Those Letters to Your Congressman DO Count

The business trade press is full of self-congrat­ulatory articles these days at the success which well-financed corporate lobbies are having in Congress. Although these articles point to larger staffs, computerized mailing systems and per­sonal visits on Capitol Hill by the heads of large corporations, the influence behind much of this lobbying is how much money business is going to pour into the 1978 elections for the incumbents or their opponents. All this dollar power is bound to be of growing interest to citizen groups around the nation as they address the question: “Who are the mem­bers of Congress working for, anyhow?”

Well, some members of Congress are trying to help voters find out in a modest way. For exam­ple, if you want to obtain a complete voting record from your Representative, the vast majority will tell you that they do not compile such a record for their constituents. But Congressman Max Baucus of Montana does supply such a record every year for the people back home in an effort “to promote openness and ac­countability in government.”

REP. BAUCUS compiles his voting record under various categories such as agriculture, economic affairs, energy, environment, housing,

defense, budget. He ends by suggesting that any constituent who has further questions about his votes can write him or call a toll-free number.

An obvious question arises: why don’t all members of the Congress do the same? One simple way to find out is to write and ask representative and senators. You may want to obtain a copy of Rep. Baucus’ record as a sample.

Congressman Morris Udall of Arizona recently devoted an edition of his uniformly literate news‑ letter to a series of suggestions on the importance and technique of writing your member of Con­gress. If you cannot get a copy of the November 3, 1977, Congressional Record (E6322), write to Rep. Udall for a reprint. The Arizonan noted that some 90% of the citizens have never written their opinion “to the man or woman who represents them in Congress — a person whose vote may de­cide what price they will pay for the acts of Gov­ernment, either in dollars or in human lives.”

UDALL EXPLAINS this reluctance to write as due to the widely held feeling that letters don’t count. Well, they do. Letters represent an impor­tant gauge of voter opinion, voter intensity and possibly voter opposition above the horizon. What Udall lists are specific ways to make your letter more likely to receive a raised eyebrow of re­spect.
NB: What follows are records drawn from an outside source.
Lemma reserved_step sr sr' : reserved sr → tstep sr sr' → reserved sr' ∧ lsize (lg sr'.1) = lsize (lg sr.1).
Proof.
  intros [Ho He [Hn Hs]] Hst. pose proof (tally_bound _ He) as Ht. destruct Hst as [s s' rs Hr|s s' rs k r i Hk Hp Hr|s c rs|s s' rs k r Hk Hr]; simpl in *.
  - unfold begin_op in Hr. rewrite (bind_ok _ _ _ _ _ (gets_lg _)) in Hr. destruct (committing (lg s)); [done|].
    case_bool_decide as Hc; [done|]. injection Hr as <-. simpl. split; [|done]. split; simpl; [lia| |].
    + intros r [->|Hr]%elem_of_cons; [unfold MAXOPBLOCKS; lia|by apply He].
    + rewrite Ho in Hc. unfold MAXOPBLOCKS in *. lia.
  - destruct (log_write_lg _ _ _ Hr) as (H1 & H2 & H3). split; [|done].
    assert (0 ≤ r ≤ MAXOPBLOCKS) by (apply He; by eapply list_elem_of_lookup_2). split; simpl.
    + rewrite length_insert. lia.
    + intros r' [->|?]%elem_of_insert_inv; [lia|by apply He].
    + rewrite (tally_insert _ _ _ _ _ Hk). lia.
  - done.
  - assert (0 ≤ r ≤ MAXOPBLOCKS) by (apply He; by eapply list_elem_of_lookup_2).
    assert (length (delete k rs) = length rs - 1)%nat as Hl by (apply length_delete; eauto).
    assert (0 < length rs)%nat by (apply lookup_lt_Some in Hk; lia).
    assert (∀ r', r' ∈ delete k rs → 0 ≤ r' ≤ MAXOPBLOCKS) as He' 
      by (intros r' Hr'; apply He; eapply elem_of_submseteq; [exact Hr'|]; apply sublist_submseteq, sublist_delete).
    unfold end_op in Hr. rewrite (bind_ok _ _ _ _ _ (gets_lg _)) in Hr. apply bind_inv in Hr as ([] & s1 & H1 & Hr). injection H1 as <-.
    destruct (committing (lg s)); [done|]. case_bool_decide as Hz.
    + apply bind_inv in Hr as ([] & s2 & H2 & Hr). injection H2 as <-. apply bind_inv in Hr as ([] & s3 & H3%commit_lg & Hr).
      injection Hr as <-. simpl in *. case_bool_decide as Hpos; rewrite H3; simpl; (split; [|done]); split; simpl; try lia; try done.
      all: rewrite (tally_delete _ _ _ Hk); lia.
    + injection Hr as <-. simpl. split; [|done]. split; simpl; [lia|done|]. rewrite (tally_delete _ _ _ Hk). lia.
Qed.

Lemma reserved_reachable sr sr' : reserved sr → rtc tstep sr sr' → reserved sr' ∧ lsize (lg sr'.1) = lsize (lg sr.1).
Proof.
  intros Hr Hst. induction Hst as [|x y z Hxy _ IH]; [done|].
  destruct (reserved_step _ _ Hr Hxy) as [Hy Hl]. destruct (IH Hy). split; [done|congruence].
Qed.
End reservation.

(** *** A run that fills the log

    Three operations are admitted; they log the blocks 100 to 128 between them. *)
Module Full.
Definition s0 : lstate :=
  mkls (binit (replicate NBUF zero_buf) (list_to_map (map (λ b, ((ROOTDEV, b), [0])) (seqZ 100 30))))
    (mklog 2 LOGSIZE 0 false ROOTDEV 0 (replicate 30 0)).

(** [bp = bread(b); log_write(bp); brelse(bp)] by operation [k]. *)
Definition touch (k : nat) (b : Z) (sr : lstate * list Z) : option (lstate * list Z) :=
  match bread true ROOTDEV b (bc sr.1), sr.2 !! k with
  | Ok (i, c), Some r =>
    match log_write i (mkls c (lg sr.1)) with
    | Ok (_, s1) => match brelse i (bc s1) with
                    | Ok (_, c1) => if bool_decide (0 < r) then Some (mkls c1 (lg s1), <[k := r - 1]> sr.2) else None
                    | _ => None end
    | _ => None end
  | _, _ => None
  end.
Definition admit_op (sr : lstate * list Z) : option (lstate * list Z) :=
  match begin_op sr.1 with Ok (true, s) => Some (s, MAXOPBLOCKS :: sr.2) | _ => None end.

Definition admitted : option (lstate * list Z) := x ← admit_op (s0, []); y ← admit_op x; admit_op y.
Definition full : option (lstate * list Z) :=
  foldl (λ o j, o ≫= touch (Z.to_nat (2 - j / 10)) (100 + j)) admitted (seqZ 0 29).

Lemma touch_steps k b sr sr' : touch k b sr = Some sr' → rtc tstep sr sr'.
Proof.
  destruct sr as [s rs]. unfold touch. simpl. destruct (bread _ _ _ _) as [[i c]|]; [|done].
  destruct (rs !! k) as [r|] eqn:Hk; [|done]. destruct (log_write _ _) as [[[] s1]|] eqn:Hw; [|done].
  destruct (brelse _ _) as [[[] c1]|]; [|done]. case_bool_decide; [|done]. intros [= <-].
  eapply rtc_l; [apply (ts_cache s c)|]. eapply rtc_l; [eapply ts_write; [exact Hk|done|exact Hw]|].
  apply rtc_once. apply (ts_cache s1 c1).
Qed.
Lemma admit_steps sr sr' : admit_op sr = Some sr' → rtc tstep sr sr'.
Proof.
  destruct sr as [s rs]. unfold admit_op. simpl. destruct (begin_op s) as [[[] s1]|] eqn:Hb; [|done..]. intros [= <-].
  apply rtc_once. by apply ts_begin.
Qed.
Lemma admitted_steps sr : admitted = Some sr → rtc tstep (s0, []) sr.
Proof.
  unfold admitted. intros (sr1 & H1 & (sr2 & H2 & H3)%bind_Some)%bind_Some.
  etransitivity; [by apply admit_steps|]. etransitivity; by apply admit_steps.
Qed.
Lemma full_steps js : ∀ o sr0 sr, (∀ x, o = Some x → rtc tstep sr0 x) →
  foldl (λ o j, o ≫= touch (Z.to_nat (2 - j / 10)) (100 + j)) o js = Some sr → rtc tstep sr0 sr.
Proof.
  induction js as [|j js IH]; intros o sr0 sr Ho Hf; simpl in Hf; [by apply Ho|].
  eapply IH; [|exact Hf]. intros x (y & Hy & Hx)%bind_Some. etransitivity; [by apply Ho|by eapply touch_steps].
Qed.

(** The last operation has one block of its budget left. *)
Definition full_check : bool :=
  match full with
  | Some (s, r :: _) =>
    bool_decide (0 < r) && match log_write 0 s with Fault (Panic m) => bool_decide (m = "too big a transaction"%string) | _ => false end
  | _ => false
  end.
Lemma full_check_true : full_check = true.
Proof. vm_compute. reflexivity. Qed.
Lemma full_panics : ∃ s rs r, full = Some (s, rs) ∧ rs !! 0%nat = Some r ∧ 0 < r ∧ log_write 0 s = Fault (Panic "too big a transaction").
Proof.
  pose proof full_check_true as Hc. unfold full_check in Hc. destruct full as [[s [|r rs]]|]; [done| |done].
  apply andb_prop in Hc as [Hr%bool_decide_eq_true Hw]. exists s, (r :: rs), r. split; [done|]. split; [done|]. split; [done|].
  destruct (log_write 0 s) as [|[|m|]]; try done. apply bool_decide_eq_true in Hw. by rewrite Hw.
Qed.
End Full.

(** C22: the admission rule of [begin_op] reserves log space for operations that
    log at most [MAXOPBLOCKS] blocks each: if the log has more than [LOGSIZE]
    blocks, an operation with budget left never meets "too big a transaction".
    But a log block is the header, and a log of exactly [LOGSIZE] blocks, which is
    what mkfs makes, has room for one block less than is reserved: three admitted
    operations within their budgets can run into that panic. *)
Theorem log_reservation :
  (∀ s0 s rs k r i, lh_n (lg s0) = 0 → outstanding (lg s0) = 0 → LOGSIZE < lsize (lg s0) → rtc tstep (s0, []) (s, rs) →
    rs !! k = Some r → 0 < r → log_write i s ≠ Fault (Panic "too big a transaction")) ∧
  (∃ s rs k r i, lsize (lg Full.s0) = LOGSIZE ∧ rtc tstep (Full.s0, []) (s, rs) ∧
    rs !! k = Some r ∧ 0 < r ∧ log_write i s = Fault (Panic "too big a transaction")).
Proof.
  split.
  - intros s0 s rs k r i Hn Ho Hsz Hst Hk Hr.
    destruct (reserved_reachable (s0, []) (s, rs)) as [[Ho' He Hs] Hl]; [|done|].
    { split; simpl; [by rewrite Ho|set_solver|]. rewrite Hn. unfold LOGSIZE, MAXOPBLOCKS. lia. }
    simpl in *. pose proof (tally_one (λ r : Z, r) rs k r) as Hone. specialize (Hone ltac:(intros x Hx; apply He in Hx; lia) Hk).
    cbv beta in Hone. unfold log_write. rewrite (bind_ok _ _ _ _ _ (gets_lg _)).
    rewrite (bool_decide_eq_false_2 (LOGSIZE ≤ _)), (bool_decide_eq_false_2 (_ - 1 ≤ _)) by lia. cbn [orb].
    case_bool_decide; [done|]. unfold mbind, M_bind, on_bc, get_buf. destruct (bufs (bc s) !! i) as [x|]; [|done].
    unfold lift, upd_block. case_bool_decide; [|done]. simpl. by case_bool_decide.
  - destruct Full.full_panics as (s & rs & r & Hf & Hk & Hr & Hw).
    exists s, rs, 0%nat, r, 0%nat. split; [reflexivity|]. split; [|exact (conj Hk (conj Hr Hw))].
    eapply Full.full_steps; [apply Full.admitted_steps|exact Hf].
Qed.

(** Its first part, on a log of 31 blocks in which one operation has begun. *)
Lemma log_reservation_witness : ∃ s,
  begin_op (mkls (bc Full.s0) (mklog 2 31 0 false ROOTDEV 0 (replicate 30 0))) = Ok (true, s) ∧
  log_write 0 s ≠ Fault (Panic "too big a transaction").
Proof.
  eexists. split; [reflexivity|].
  eapply (proj1 log_reservation (mkls (bc Full.s0) (mklog 2 31 0 false ROOTDEV 0 (replicate 30 0))) _ [MAXOPBLOCKS] 0%nat MAXOPBLOCKS);
    [reflexivity|reflexivity|reflexivity| |reflexivity|reflexivity].
  apply rtc_once. apply ts_begin. reflexivity.
Defined.
Fixpoint balloc_loop (fuel : nat) (dev b : Z) : M fstate Z :=
  match fuel with
  | O => fail OutOfFuel
  | S fuel =>
    v ← gets sb;
    if bool_decide (b < sb_size v) then
      bp ← fbread dev (BBLOCK b v);
      d ← fdata bp;
      r ← lift (scan_bits (S (Z.to_nat BPB)) d b 0 (sb_size v));
      match r with
      | Some bi =>
        x ← lift (getb d (bi / 8));
        d ← lift (putb d (bi / 8) (Z.lor x (Z.shiftl 1 (bi `mod` 8))));
        fset_data bp d;;
        flog_write bp;;
        fbrelse bp;;
        bzero dev (b + bi);;
        mret (b + bi)
      | None =>
        fbrelse bp;;
        balloc_loop fuel dev (b + BPB)
      end
    else panic "balloc: out of blocks"
  end.
Definition balloc (dev : Z) : M fstate Z :=
  v ← gets sb; balloc_loop (Z.to_nat (sb_size v / BPB + 2)) dev 0.

Definition bfree (dev b : Z) : M fstate unit :=
  v ← on_buf (readsb havedisk1 dev);
  set_sb v;;
  bp ← fbread dev (BBLOCK b v);
  let bi := b `mod` BPB in
  let m := Z.shiftl 1 (bi `mod` 8) in
  d ← fdata bp;
  x ← lift (getb d (bi / 8));
  if bool_decide (Z.land x m = 0) then panic "freeing free block"
  else
    d ← lift (putb d (bi / 8) (Z.land x (Z.lnot m)));
    fset_data bp d;;
    flog_write bp;;
    fbrelse bp.

(** ** Inodes *)
Definition iinit (dev : Z) : M fstate unit :=
  modify (λ s, mkfs (fl s) (sb s) (map (set_ilock false) (icache s)));;
  v ← on_buf (readsb havedisk1 dev);
  set_sb v.

(** The on-disk inode [inum] is at this offset of its block. *)
Definition dinode_off (i : Z) : Z := 64 * (i `mod` IPB).

(** [iget]'s scan: the entry for the inode, or the first free one. *)
Fixpoint iget_scan (l : list inode) (k : nat) (dev num : Z) (empty : option nat) : nat + option nat :=
  match l with
  | [] => inr empty
  | x :: l =>
    if bool_decide (iref x > 0 ∧ idev x = dev ∧ inum x = num) then inl k
    else
      let empty := match empty with
                   | None => if bool_decide (iref x = 0) then Some k else None
                   | Some e => Some e end in
      iget_scan l (S k) dev num empty
  end.
Definition iget (dev num : Z) : M fstate nat :=
  l ← gets icache;
  match iget_scan l 0 dev num None with
  | inl i => upd_inode i (λ x, set_iref (iref x + 1) x);; mret i
  | inr None => panic "iget: no inodes"
  | inr (Some i) =>
    upd_inode i (λ x, mkinode dev num 1 (ilocked x) false (itype x) (imajor x) (iminor x) (inlink x) (isize x) (iaddrs x));;
    mret i
  end.

Fixpoint ialloc_loop (fuel : nat) (dev i type : Z) : M fstate nat :=
  match fuel with
  | O => fail OutOfFuel
  | S fuel =>
    v ← gets sb;
    if bool_decide (i < ninodes v) then
      bp ← fbread dev (IBLOCK i v);
      d ← fdata bp;
      t ← lift (load_short d (dinode_off i));
      if bool_decide (t = 0) then
        d ← lift (store_bytes d (dinode_off i) (replicate 64 0));
        d ← lift (store 2 d (dinode_off i) type);
        fset_data bp d;;
        flog_write bp;;
        fbrelse bp;;
        iget dev i
      else
        fbrelse bp;;
        ialloc_loop fuel dev (i + 1) type
    else panic "ialloc: no inodes"
  end.
Definition ialloc (dev type : Z) : M fstate nat :=
  v ← gets sb; ialloc_loop (S (Z.to_nat (ninodes v))) dev 1 type.

(** [memmove(dip->addrs, ip->addrs, sizeof(ip->addrs))] *)
Definition addr_bytes (a : list Z) : list Z := concat (map (le_bytes 4) a).
Definition store_dinode (d : list Z) (x : inode) : res (list Z) :=
  let o := dinode_off (inum x) in
  d ← store 2 d o (itype x);
  d ← store 2 d (o + 2) (imajor x);
  d ← store 2 d (o + 4) (iminor x);
  d ← store 2 d (o + 6) (inlink x);
  d ← store 4 d (o + 8) (isize x);
  store_bytes d (o + 12) (addr_bytes (iaddrs x)).
Definition iupdate (ip : nat) : M fstate unit :=
  x ← get_inode ip;
  v ← gets sb;
  bp ← fbread (idev x) (IBLOCK (inum x) v);
  d ← fdata bp;
  d ← lift (store_dinode d x);
  fset_data bp d;;
  flog_write bp;;
  fbrelse bp.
One of the issues sure to be coming up before the 1978 Congressional elections is the Congres­sional pay raise. In February. Congress gave it­self a $12,900 pay raise to add to their existing salary of $44,600, plus ample fringe benefits and perks. At the same time, many legislators were speaking out against inflation and excessive gov­ernment spending.

Congressman Toby Moffett of Connecticut decided against accepting the pay raise and asked citizens in his district how the money should be used. Some suggested a student intern fund; -others said he should return it to the U.S. Treas­ury. But the largest number thought that the money should go toward expanding the congres­sional district’s services — keeping in touch and helping more people in his district through better communications and projects.

THE MORE citizens know about what some of the more sensitive members of Congress are doing, the more likely it will be that other, less sensitive legislators will shape up. The day is not far off when non-partisan teams of voters will routinely compile biographical profiles on their Congressional representative or senators for a more informed public.

To see what a profile of a past member of Con­gress can be like, send for a free copy to Congress Profile, P.O. Box 19404, Wash., D.C. 20036. Please include a first class stamp.